#### Directions for this task:
Set out exactly every line of the entries below, starting at the line that holds "Lemma download_run E" and stopping after the line that holds "archive_trace archive_root (clock".

(Dataset entries)
Lemma kept_resumeIfNeeded (script : list FetchOutcome) (w : World) :
  everySnapshot P w -> everySnapshot P (snd (resumeIfNeeded script w)).
Proof.
  intros Hw. unfold resumeIfNeeded.
  pose proof (kept_loadSavedState w Hw) as Hl.
  destruct (loadSavedState w) as [[[saved|]|e] w']; simpl in Hl;
    [|exact Hl|exact Hl].
  destruct (autoResume saved && unfinished saved); [|exact Hl].
  match goal with
  | |- context [setState ?m w'] =>
    assert (Hs : everySnapshot P (snd (setState m w')));
      [|destruct (setState m w') as [[|e] w'']; simpl in Hs]
  end.
  - apply everySnapshot_setState; [|exact Hl].
    intros prev _. apply (pres_log P HP).
  - apply kept_run, Hs.
  - exact Hs.
Qed.

(** Induction over the public operations. *)
Lemma undisturbed_preserved (w : World) :
  undisturbed w -> everySnapshot P w.
Proof.
  induction 1 as [w Hs Ha Hi Hl Ho|w w' _ IH Hsame| | | | | ].
  - intros s [E|[E|[E|E]]]; try congruence.
    rewrite Ho in E. inversion E.
  - destruct Hsame as [Es [_ [Ei [El Eo]]]].
    intros s Hs. apply IH. unfold snapshotOf in *.
    rewrite Es, Ei, El, Eo in Hs. exact Hs.
  - apply kept_startNewJob. assumption.
  - apply kept_resumeIfNeeded. assumption.
  - apply kept_loadSavedState. assumption.
  - apply kept_updateSettings. assumption.
  - apply everySnapshot_clearSavedState. assumption.
Qed.
(** What archiving downloaded bytes does: with a row of that digest in the
    trace table it returns the row's id and changes nothing; otherwise it
    writes the file, inserts the row and returns the new id. *)
Lemma archive_trace_run archive_root downloaded_at name data w :
  archive_trace archive_root downloaded_at name data w
  = match select_trace (SHA256.hexdigest data) (session w) with
    | Some existing => (Ok (Some existing), w)
    | None =>
        (Ok (Some (next_rowid (Trace.id <$> trace (session w)))),
         World (durable w)
               (set_trace
                  (trace (session w)
                   ++ [Trace.Row (next_rowid (Trace.id <$> trace (session w)))
                                 downloaded_at (to_sql name)
                                 (SHA256.hexdigest data)])
                  (session w))
               (<[archive_file archive_root (SHA256.hexdigest data) := data]>
                  (files w))
               (dirs w ∪ list_to_set
                  (with_parents
                     (removelast (archive_file archive_root
                                               (SHA256.hexdigest data)))))
               (requests w) (ticks w))
    end.
Proof.
  unfold archive_trace. unfold bind at 1. unfold get_session at 1.
  destruct (select_trace (SHA256.hexdigest data) (session w)) eqn:Hsel;
    [reflexivity|].
  destruct (select_trace_None _ _ Hsel) as [Hex _].
  rewrite (bind_ok _ _ _ _ _ (hexdigest_index data 0 w ltac:(lia))).
  rewrite (bind_ok _ _ _ _ _ (hexdigest_index data 1 w ltac:(lia))).
  unfold bind, write_file, insert_trace, bind, get_session, put_session.
  simpl_world. rewrite Hex. simpl_world.
  unfold select_trace in *. simpl_world.
  rewrite (fetchone_app_new _ _ _ _ Hsel) by apply String.eqb_refl.
  reflexivity.
Qed.

Lemma download_run E archive_root fd w flight_id name :
  fd !! "FlightID" = Some flight_id ->
  fd !! "LoggerFile" = Some name ->
  download_and_archive_trace E archive_root fd w
  = match http E (trace_url E flight_id) ∅ with
    | None => (Ok None, after_download (trace_url E flight_id) w)
    | Some r =>
        archive_trace archive_root (clock E (ticks w)) name (content r)
                      (after_download (trace_url E flight_id) w)
    end.
Proof.
  intros Hid Hname. unfold download_and_archive_trace.
  rewrite (bind_ok _ _ _ _ _ (getitem_ok _ _ _ w Hid)).
  rewrite (bind_ok _ _ _ _ _ (getitem_ok _ _ _ w Hname)).
  unfold bind at 1. unfold now at 1.
  unfold bind at 1. unfold try_except, bind, requests_get, after_download, ret.
  simpl_world.
  destruct (http E (trace_url E flight_id) ∅) as [r|]; reflexivity.
Qed.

#### Solution:
Lemma download_run E archive_root fd w flight_id name :
  fd !! "FlightID" = Some flight_id ->
  fd !! "LoggerFile" = Some name ->
  download_and_archive_trace E archive_root fd w
  = match http E (trace_url E flight_id) ∅ with
    | None => (Ok None, after_download (trace_url E flight_id) w)
    | Some r =>
        archive_trace archive_root (clock E (ticks w)) name (content r)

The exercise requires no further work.